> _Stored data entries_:
(** The sum of the counts does not depend on the order of the map. *)
Definition workTotal (summary : WorkHistorySummary) : Z :=
  foldr Z.add 0%Z (map_to_list (wh_Counts summary)).*2.

Definition knownTerminalReasons : list string :=
  ["StaleWork"; "StaleDrive"; "AlreadyDispatchable"; "Driven";
   "Submitted"; "AmbiguousSubmission"; "OutputsPending";
   "OutputPostconditionRejected"; "TerminalExecution";
   "ObservedNoCurrentExecution"; "ObservedUncorrelatedExecution";
   "ObservedNonterminal"; "StaleObservation"; "SubmissionNotFound";
   "PassivelyObserved"; "DispatchResultPersistenceFailed";
   "StaleExpiredDispatch"; "LeaseExpiredAmbiguous"; "ExpiredFencedDispatch"].

Definition terminalReasonClass (reason : string) : string :=
  if reason =? "" then ""
  else if bool_decide (reason ∈ knownTerminalReasons) then reason
  else "UNCLASSIFIED".

(** ** The reads *)

(** The summary a variable holds before it is assigned. *)
Definition noWork : WorkHistorySummary := {| wh_Active := []; wh_Counts := ∅ |}.

Section diagnostics.
Context {order : MapOrder} {ports : Ports} {operators : OperatorPorts}.
(** [encoding/json] of the values of a spec. *)
Context (Marshal : ResourceSpec → outcome string).

(** The store's [SpecDigest]. *)
Definition tx_SpecDigest (id : ResourceID) : tx (option string) := reading (λ s,
  match resources s !! id with
  | None => Ok None
  | Some record => body ← Marshal (res_spec (rr_Resource record)); Ok (Some (hex (sha256 body)))
  end).

(** What the read of a resource finds out about its operation and its work. *)
Record ResourceFacts := {
  rf_Age : spec_float;
  rf_Silence : spec_float;
  rf_Resolution : string;
  rf_Available : bool;
  rf_Execution : option ProvisioningExecutionRecord;
  rf_Work : WorkHistorySummary;
  rf_Assessment : RecoveryAssessment }.

(** The branch of an active operation. *)
Definition activeFacts (operation : Operation) (now : Time) : tx ResourceFacts :=
  let age := durationSeconds (Sub now (clampPast (op_requestedAt operation) now)) in
  found ← findExecution (op_id operation);
  match found with
  | Some execution =>
      work ← tx_SummarizeWorkByOperation (op_id operation);
      available ← lift (resolveRegistration (pe_ProvisionerRef execution));
      blocked ← tx_HasDependencyWaitsForOperation (op_id operation);
      mret {| rf_Age := age;
              rf_Silence := durationSeconds
                (Sub now (clampPast (lastActivityOf operation execution) now));
              rf_Resolution := pe_OutputResolution execution; rf_Available := available;
              rf_Execution := Some execution; rf_Work := work;
              rf_Assessment := PlanOperationObserve
                {| ors_OperationState := op_state operation; ors_HasExecution := true;
                   ors_Execution := executionSummaryOf execution;
                   ors_ActiveObserveWork := HasActive work OutboxObserve;
                   ors_DependencyBlocked := blocked;
                   ors_RegistrationAvailable := available |} |}
  | None =>
      mret {| rf_Age := age; rf_Silence := S754_zero false; rf_Resolution := "";
              rf_Available := false; rf_Execution := None; rf_Work := noWork;
              rf_Assessment := PlanOperationObserve
                {| ors_OperationState := op_state operation; ors_HasExecution := false;
                   ors_Execution := noSummary; ors_ActiveObserveWork := false;
                   ors_DependencyBlocked := false; ors_RegistrationAvailable := false |} |}
  end.

(** The branch of a resource on which none is active. *)
Definition passiveFacts (record : ResourceRecord) (id : ResourceID) : tx ResourceFacts :=
  available ← lift (resolveRegistration (rr_ProvisionerRef record));
  work ← tx_SummarizeWorkByResource id;
  mret {| rf_Age := S754_zero false; rf_Silence := S754_zero false; rf_Resolution := "";
          rf_Available := available; rf_Execution := None; rf_Work := work;
          rf_Assessment := PlanResourcePassiveObserve
            {| rps_ResourceState := st_state (rr_Status record); rps_ActiveOperation := false;
               rps_ActivePassiveObserveWork := HasActive work OutboxPassiveObserve;
               rps_RegistrationAvailable := available |} |}.

Definition resourceDiagnosticsUnit (id : ResourceID) (now : Time) : tx ResourceDiagnostics :=
  record ← tx_GetResource id;
  active ← tx_ActiveForResource id;
  latest ← tx_LatestForResource id;
  facts ← match active with
          | Some a => activeFacts (opr_Operation a) now
          | None => passiveFacts record id
          end;
  binding ← tx_StateIdentity id;
  specDigest ← tx_SpecDigest id;
  let resource := rr_Resource record in
  let status := rr_Status record in
  let refOf := option_map (λ r, operationRefOf (opr_Operation r)) in
  mret
    {| rd_ResourceID := res_id resource; rd_TypeName := ref_Name (res_type resource);
       rd_TypeVersion := ref_Version (res_type resource);
       rd_OwnerKind := owner_Kind (res_owner resource);
       rd_OwnerID := owner_ID (res_owner resource);
       rd_Generation := res_generation resource;
       rd_ObservedGeneration := st_observedGeneration status; rd_State := st_state status;
       rd_StatusUpdatedAt := st_updatedAt status; rd_ActiveOperation := refOf active;
       rd_LatestOperation := refOf latest; rd_OperationAgeSeconds := rf_Age facts;
       rd_ReconciliationSilenceSeconds := rf_Silence facts;
       rd_OutputResolution := rf_Resolution facts;
       rd_ProvisionerRef := rr_ProvisionerRef record;
       rd_RegistrationAvailable := rf_Available facts; rd_StateIdentity := binding;
       rd_SpecDigest := default "" specDigest;
       rd_SpecDigestAvailable := non_nil specDigest (λ _, true);
       rd_Assessment := rf_Assessment facts;
       rd_Revision := computeResourceRevision (rr_Version record) (st_updatedAt status)
         (res_generation resource) (st_observedGeneration status) (st_state status)
         (refOf active) (refOf latest) binding (executionDiagnosticOf <$> rf_Execution facts)
         (rf_Work facts) (rf_Available facts) |}.

(** A read of a target: authorized, then one unit of work. *)
Definition diagnosed {A} (principal : Principal) (kind id : string) (unit_ : tx A) : tx A :=
  lift (authorizeOperator principal ActionOperatorDiagnosticsRead
    {| ot_Kind := kind; ot_ID := id |}) ≫= λ _,
  Within unit_.

Definition ResourceOperatorDiagnostics (principal : Principal) (id : ResourceID) (now : Time)
    : tx ResourceDiagnostics :=
  diagnosed principal OperatorTargetResource id (resourceDiagnosticsUnit id now).

Definition operationDiagnosticsUnit (id : OperationID) (now : Time) : tx OperationDiagnostics :=
  operation ← tx_GetOperation id;
  let op := opr_Operation operation in
  attempts ← tx_SummarizeSubmissionAttempts id;
  work ← tx_SummarizeWorkByOperation id;
  execution ← findExecution id;
  available ← match execution with
              | Some e => lift (resolveRegistration (pe_ProvisionerRef e))
              | None => mret false
              end;
  let execDiag := executionDiagnosticOf <$> execution in
  mret
    {| od_OperationID := op_id op; od_ResourceID := op_resourceID op;
       od_Capability := op_capability op; od_TargetGeneration := op_targetGeneration op;
       od_State := op_state op; od_Phase := op_phase op; od_RetryOf := op_retryOf op;
       od_RequestedAt := op_requestedAt op; od_StartedAt := op_startedAt op;
       od_CompletedAt := op_completedAt op;
       od_AgeSeconds := durationSeconds (Sub now (clampPast (op_requestedAt op) now));
       od_Execution := execDiag; od_LatestAttempt := attemptDiagnosticOf <$> ah_Latest attempts;
       od_AttemptCount := ah_Count attempts;
       od_ActiveWork := map outstandingWorkOf (wh_Active work);
       od_ActiveWorkTruncated := bool_decide (WorkActiveLimit ≤ length (wh_Active work))%nat;
       od_WorkCount := workTotal work;
       od_ProvisionerRef := from_option pe_ProvisionerRef "" execution;
       od_RegistrationAvailable := available;
       od_Assessment := PlanOperationObserve
         {| ors_OperationState := op_state op; ors_HasExecution := non_nil execution (λ _, true);
            ors_Execution := from_option executionSummaryOf noSummary execution;
            ors_ActiveObserveWork := non_nil execution (λ _, HasActive work OutboxObserve);
            ors_DependencyBlocked := false; ors_RegistrationAvailable := available |};
       od_Revision := operationRevision operation attempts work execDiag available |}.

Definition OperationOperatorDiagnostics (principal : Principal) (id : OperationID) (now : Time)
    : tx OperationDiagnostics :=
  diagnosed principal OperatorTargetOperation id (operationDiagnosticsUnit id now).

(** [activeEquivalentOfWork]: another active message that would do the same. *)
Definition activeEquivalentOfWork (message : OutboxMessage) : tx bool :=
  summary ← (if om_OperationID message <>? ""
             then tx_SummarizeWorkByOperation (om_OperationID message)
             else tx_SummarizeWorkByResource (om_ResourceID message));
  mret (existsb (λ row, (om_ID row <>? om_ID message) &&
                        (om_Kind row =? equivalentKind message)) (wh_Active summary)).

(** The facts of a work item: its snapshot, and whether its target ended. *)
Record WorkFacts := {
  wf_Snapshot : DeadWorkKindSnapshot;
  wf_TargetTerminal : bool }.

(** The snapshot of work of an operation, with whether equivalent work is active. *)
Definition withEquivalent (active : bool) (snapshot : DeadWorkKindSnapshot)
    : DeadWorkKindSnapshot :=
  {| dws_Kind := dws_Kind snapshot; dws_State := dws_State snapshot;
     dws_OperationTarget := dws_OperationTarget snapshot;
     dws_OperationState := dws_OperationState snapshot;
     dws_Execution := dws_Execution snapshot; dws_HasExecution := dws_HasExecution snapshot;
     dws_ResourceState := dws_ResourceState snapshot; dws_ActiveEquivalentWork := active;
     dws_ActiveOperation := dws_ActiveOperation snapshot;
     dws_Superseded := dws_Superseded snapshot;
     dws_RegistrationAvailable := dws_RegistrationAvailable snapshot;
     dws_TargetVersion := dws_TargetVersion snapshot;
     dws_ExecutionVersion := dws_ExecutionVersion snapshot |}.

Definition operationWorkFacts (message : OutboxMessage) : tx WorkFacts :=
  operation ← tx_GetOperation (om_OperationID message);
  let terminal := operationStateIsTerminal (op_state (opr_Operation operation)) in
  if om_Kind message =? OutboxDrive then
    resource ← tx_GetResource (op_resourceID (opr_Operation operation));
    active ← activeEquivalentOfWork message;
    available ← lift (resolveRegistration (rr_ProvisionerRef resource));
    mret {| wf_Snapshot := withEquivalent active
              (operationSnapshot message operation None "" available);
            wf_TargetTerminal := terminal |}
  else
  found ← findExecution (om_OperationID message);
  match found with
  | Some execution =>
      active ← activeEquivalentOfWork message;
      available ← lift (resolveRegistration (pe_ProvisionerRef execution));
      mret {| wf_Snapshot := withEquivalent active
                (operationSnapshot message operation (Some execution) "" available);
              wf_TargetTerminal := terminal |}
  | None =>
      mret {| wf_Snapshot := operationSnapshot message operation None "" false;
              wf_TargetTerminal := terminal |}
  end.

> _Exercise_: Beginning with the line above that contains "od_Capability := op_capability", copy each line exactly up to and including the line that contains "od_WorkCount := workTotal work;", and go no further.

> _Result_:
       od_Capability := op_capability op; od_TargetGeneration := op_targetGeneration op;
       od_State := op_state op; od_Phase := op_phase op; od_RetryOf := op_retryOf op;
       od_RequestedAt := op_requestedAt op; od_StartedAt := op_startedAt op;
       od_CompletedAt := op_completedAt op;
       od_AgeSeconds := durationSeconds (Sub now (clampPast (op_requestedAt op) now));
       od_Execution := execDiag; od_LatestAttempt := attemptDiagnosticOf <$> ah_Latest attempts;
       od_AttemptCount := ah_Count attempts;
       od_ActiveWork := map outstandingWorkOf (wh_Active work);
       od_ActiveWorkTruncated := bool_decide (WorkActiveLimit ≤ length (wh_Active work))%nat;
       od_WorkCount := workTotal work;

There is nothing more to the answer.